**PROBLEM TO SOLVE**
Line by line, copy the material that follows without leaving anything out.

**GIVEN ENTRIES**

(** C2 as stated fails: the record of 10:00:02 is cached, then the older
    record of 10:00:01 arrives; the cache ends up holding the older
    record, and that application schedules a re-render like any other. *)
Lemma stale_record_replaces_newer :
  let r1 := quote "AAPL" 149 "2024-01-01T10:00:01.000Z" in
  let r2 := quote "AAPL" 150 "2024-01-01T10:00:02.000Z" in
  let s2 := (step (EvMessage 0 (marketDataFrame "AAPL" r2)) connectedClient).1 in
  let s1 := state_of (onmessage (marketDataFrame "AAPL" r1) s2) in
  isoBefore (MarketData.timestamp r1) (MarketData.timestamp r2) = true
  ∧ marketData s2 !! "AAPL" = Some r2
  ∧ needsRender s2 = false
  ∧ marketData s1 !! "AAPL" = Some r1
  ∧ marketData s1 ≠ marketData s2
  ∧ needsRender s1 = true.
Proof.
  cbv zeta. repeat split; try (vm_compute; reflexivity).
  intros H. apply (f_equal (λ m : gmap string MarketData.t, m !! "AAPL")) in H.
  vm_compute in H. discriminate H.
Qed.


(** ** The shape of a step *)

#[local] Arguments sendMessage : simpl never.

Lemma sendMessage_eq (m : OutMessage) (s : State) :
  sendMessage m s = (Normal tt, s, sendEffects m s).
Proof.
  unfold sendEffects. unfold_hook. unfold_m. destruct s. crunch.
Qed.

Lemma flush_eq (s : State) :
  flush s = (Normal tt, set_needsRender false s, renderEffects s).
Proof.
  unfold flush, resubscribeEffect, subscribe, renderEffects.
  unfold_m. unfold_set. destruct s. cbn.
  repeat (split_step; cbn); by rewrite ?sendMessage_eq.
Qed.



Lemma dispatch_normal (e : Event) (s : State) :
  completion_of (dispatch e s) = Normal tt.
Proof.
  destruct e; unfold dispatch; unfold_hook; unfold_m; destruct s.
  all: crunch.
Qed.

Lemma step_eq (e : Event) (s : State) :
  step e s =
  (set_needsRender false (state_of (dispatch e s)),
   effects_of (dispatch e s) ++ renderEffects (state_of (dispatch e s))).
Proof.
  unfold step, toplevel, bind.
  pose proof (dispatch_normal e s) as Hn.
  destruct (dispatch e s) as [[[[]|x] s1] o1]; [|done].
  by rewrite flush_eq.
Qed.

(** ** Inbound frames, continued *)

Lemma isMarketData_Some (m : WebSocketMessage.t) (S : string) (d : MarketData.t) :
  isMarketData m = Some (S, d) ↔
  WebSocketMessage.type m = "market_data" ∧ WebSocketMessage.symbol m = Some S
  ∧ S ≠ "" ∧ WebSocketMessage.data m = Some d.
Proof.
  unfold isMarketData.
  destruct (String.eqb_spec (WebSocketMessage.type m) "market_data") as [->|Hne].
  - destruct (WebSocketMessage.symbol m) as [[|c S']|], (WebSocketMessage.data m);
      cbn; split; intros H; try discriminate H; try (destruct H as (_ & ? & ? & ?));
      simplify_eq; done.
  - split; [discriminate|]. by intros [? _].
Qed.

Lemma isMarketData_None (m : WebSocketMessage.t) :
  WebSocketMessage.type m ≠ "market_data" → isMarketData m = None.
Proof.
  intros Hne. destruct (isMarketData m) as [[S d]|] eqn:E; [|done].
  apply isMarketData_Some in E. by destruct E as [? _].
Qed.

(** C9: a frame that names symbol [S] leaves the record cached for every
    other symbol as it was, and leaves the watchlist as it was. *)
Theorem market_data_frame_touches_only_its_symbol (s : State) (id : nat)
    (m : WebSocketMessage.t) (S T : string) :
  WebSocketMessage.type m = "market_data" →
  WebSocketMessage.symbol m = Some S →
  T ≠ S →
  marketData (step (EvMessage id (ParsedObject m)) s).1 !! T = marketData s !! T
  ∧ watchlist (step (EvMessage id (ParsedObject m)) s).1 = watchlist s.
Proof.
  intros Ht Hs Hne. rewrite step_eq.
  unfold dispatch. unfold_hook. unfold_m.
  destruct s. crunch.
  match goal with H : isMarketData _ = Some _ |- _ => apply isMarketData_Some in H end.
  split; [|done]. rewrite lookup_insert_ne; [done|]. intuition congruence.
Qed.

Lemma market_data_frame_touches_only_its_symbol_witness :
  let s := (step (EvMessage 0 (marketDataFrame "MSFT" (quote "MSFT" 410 "2024-01-01T10:00:00.000Z")))
              connectedClient).1 in
  let f := WebSocketMessage.mk "market_data" (Some "AAPL")
             (Some (quote "AAPL" 150 "2024-01-01T10:00:02.000Z")) None "" in
  marketData (step (EvMessage 0 (ParsedObject f)) s).1 !! "MSFT" = marketData s !! "MSFT"
  ∧ watchlist (step (EvMessage 0 (ParsedObject f)) s).1 = watchlist s.
Proof.
  cbv zeta.
  apply (market_data_frame_touches_only_its_symbol _ 0%nat _ "AAPL" "MSFT"); done.
Defined.

(** C8 as stated fails on its "reported" part: a frame of an unknown
    type runs through the handler without any console output. *)
Lemma unknown_type_is_not_reported :
  effects_of (onmessage statusFrame connectedClient) = []
  ∧ lastMessage (state_of (onmessage statusFrame connectedClient))
    = Some (WebSocketMessage.mk "status" None None None "2024-01-01T10:00:00.000Z").
Proof. split; vm_compute; reflexivity. Qed.

Lemma isMarketData_None_fields (m : WebSocketMessage.t) :
  WebSocketMessage.type m ≠ "market_data"
  ∨ WebSocketMessage.symbol m = None
  ∨ WebSocketMessage.symbol m = Some ""
  ∨ WebSocketMessage.data m = None →
  isMarketData m = None.
Proof.
  intros H. destruct (isMarketData m) as [[S d]|] eqn:E; [|done].
  apply isMarketData_Some in E as (Ht & Hs & Hne & Hd).
  destruct H as [H|[H|[H|H]]]; congruence.
Qed.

**FINISHED EXERCISE**
(** C2 as stated fails: the record of 10:00:02 is cached, then the older
    record of 10:00:01 arrives; the cache ends up holding the older
    record, and that application schedules a re-render like any other. *)
Lemma stale_record_replaces_newer :
  let r1 := quote "AAPL" 149 "2024-01-01T10:00:01.000Z" in
  let r2 := quote "AAPL" 150 "2024-01-01T10:00:02.000Z" in
  let s2 := (step (EvMessage 0 (marketDataFrame "AAPL" r2)) connectedClient).1 in
  let s1 := state_of (onmessage (marketDataFrame "AAPL" r1) s2) in
  isoBefore (MarketData.timestamp r1) (MarketData.timestamp r2) = true
  ∧ marketData s2 !! "AAPL" = Some r2
  ∧ needsRender s2 = false
  ∧ marketData s1 !! "AAPL" = Some r1
  ∧ marketData s1 ≠ marketData s2
  ∧ needsRender s1 = true.
Proof.
  cbv zeta. repeat split; try (vm_compute; reflexivity).
  intros H. apply (f_equal (λ m : gmap string MarketData.t, m !! "AAPL")) in H.
  vm_compute in H. discriminate H.
Qed.


(** ** The shape of a step *)

#[local] Arguments sendMessage : simpl never.

Lemma sendMessage_eq (m : OutMessage) (s : State) :
  sendMessage m s = (Normal tt, s, sendEffects m s).
Proof.
  unfold sendEffects. unfold_hook. unfold_m. destruct s. crunch.
Qed.

Lemma flush_eq (s : State) :
  flush s = (Normal tt, set_needsRender false s, renderEffects s).
Proof.
  unfold flush, resubscribeEffect, subscribe, renderEffects.
  unfold_m. unfold_set. destruct s. cbn.
  repeat (split_step; cbn); by rewrite ?sendMessage_eq.
Qed.



Lemma dispatch_normal (e : Event) (s : State) :
  completion_of (dispatch e s) = Normal tt.
Proof.
  destruct e; unfold dispatch; unfold_hook; unfold_m; destruct s.
  all: crunch.
Qed.

Lemma step_eq (e : Event) (s : State) :
  step e s =
  (set_needsRender false (state_of (dispatch e s)),
   effects_of (dispatch e s) ++ renderEffects (state_of (dispatch e s))).
Proof.
  unfold step, toplevel, bind.
  pose proof (dispatch_normal e s) as Hn.
  destruct (dispatch e s) as [[[[]|x] s1] o1]; [|done].
  by rewrite flush_eq.
Qed.

(** ** Inbound frames, continued *)

Lemma isMarketData_Some (m : WebSocketMessage.t) (S : string) (d : MarketData.t) :
  isMarketData m = Some (S, d) ↔
  WebSocketMessage.type m = "market_data" ∧ WebSocketMessage.symbol m = Some S
  ∧ S ≠ "" ∧ WebSocketMessage.data m = Some d.
Proof.
  unfold isMarketData.
  destruct (String.eqb_spec (WebSocketMessage.type m) "market_data") as [->|Hne].
  - destruct (WebSocketMessage.symbol m) as [[|c S']|], (WebSocketMessage.data m);
      cbn; split; intros H; try discriminate H; try (destruct H as (_ & ? & ? & ?));
      simplify_eq; done.
  - split; [discriminate|]. by intros [? _].
Qed.

Lemma isMarketData_None (m : WebSocketMessage.t) :
  WebSocketMessage.type m ≠ "market_data" → isMarketData m = None.
Proof.
  intros Hne. destruct (isMarketData m) as [[S d]|] eqn:E; [|done].
  apply isMarketData_Some in E. by destruct E as [? _].
Qed.

(** C9: a frame that names symbol [S] leaves the record cached for every
    other symbol as it was, and leaves the watchlist as it was. *)
Theorem market_data_frame_touches_only_its_symbol (s : State) (id : nat)
    (m : WebSocketMessage.t) (S T : string) :
  WebSocketMessage.type m = "market_data" →
  WebSocketMessage.symbol m = Some S →
  T ≠ S →
  marketData (step (EvMessage id (ParsedObject m)) s).1 !! T = marketData s !! T
  ∧ watchlist (step (EvMessage id (ParsedObject m)) s).1 = watchlist s.
Proof.
  intros Ht Hs Hne. rewrite step_eq.
  unfold dispatch. unfold_hook. unfold_m.
  destruct s. crunch.
  match goal with H : isMarketData _ = Some _ |- _ => apply isMarketData_Some in H end.
  split; [|done]. rewrite lookup_insert_ne; [done|]. intuition congruence.
Qed.

Lemma market_data_frame_touches_only_its_symbol_witness :
  let s := (step (EvMessage 0 (marketDataFrame "MSFT" (quote "MSFT" 410 "2024-01-01T10:00:00.000Z")))
              connectedClient).1 in
  let f := WebSocketMessage.mk "market_data" (Some "AAPL")
             (Some (quote "AAPL" 150 "2024-01-01T10:00:02.000Z")) None "" in
  marketData (step (EvMessage 0 (ParsedObject f)) s).1 !! "MSFT" = marketData s !! "MSFT"
  ∧ watchlist (step (EvMessage 0 (ParsedObject f)) s).1 = watchlist s.
Proof.
  cbv zeta.
  apply (market_data_frame_touches_only_its_symbol _ 0%nat _ "AAPL" "MSFT"); done.
Defined.

(** C8 as stated fails on its "reported" part: a frame of an unknown
    type runs through the handler without any console output. *)
Lemma unknown_type_is_not_reported :
  effects_of (onmessage statusFrame connectedClient) = []
  ∧ lastMessage (state_of (onmessage statusFrame connectedClient))
    = Some (WebSocketMessage.mk "status" None None None "2024-01-01T10:00:00.000Z").
Proof. split; vm_compute; reflexivity. Qed.

Lemma isMarketData_None_fields (m : WebSocketMessage.t) :
  WebSocketMessage.type m ≠ "market_data"
  ∨ WebSocketMessage.symbol m = None
  ∨ WebSocketMessage.symbol m = Some ""
  ∨ WebSocketMessage.data m = None →
  isMarketData m = None.
Proof.
  intros H. destruct (isMarketData m) as [[S d]|] eqn:E; [|done].
  apply isMarketData_Some in E as (Ht & Hs & Hne & Hd).
  destruct H as [H|[H|[H|H]]]; congruence.
Qed.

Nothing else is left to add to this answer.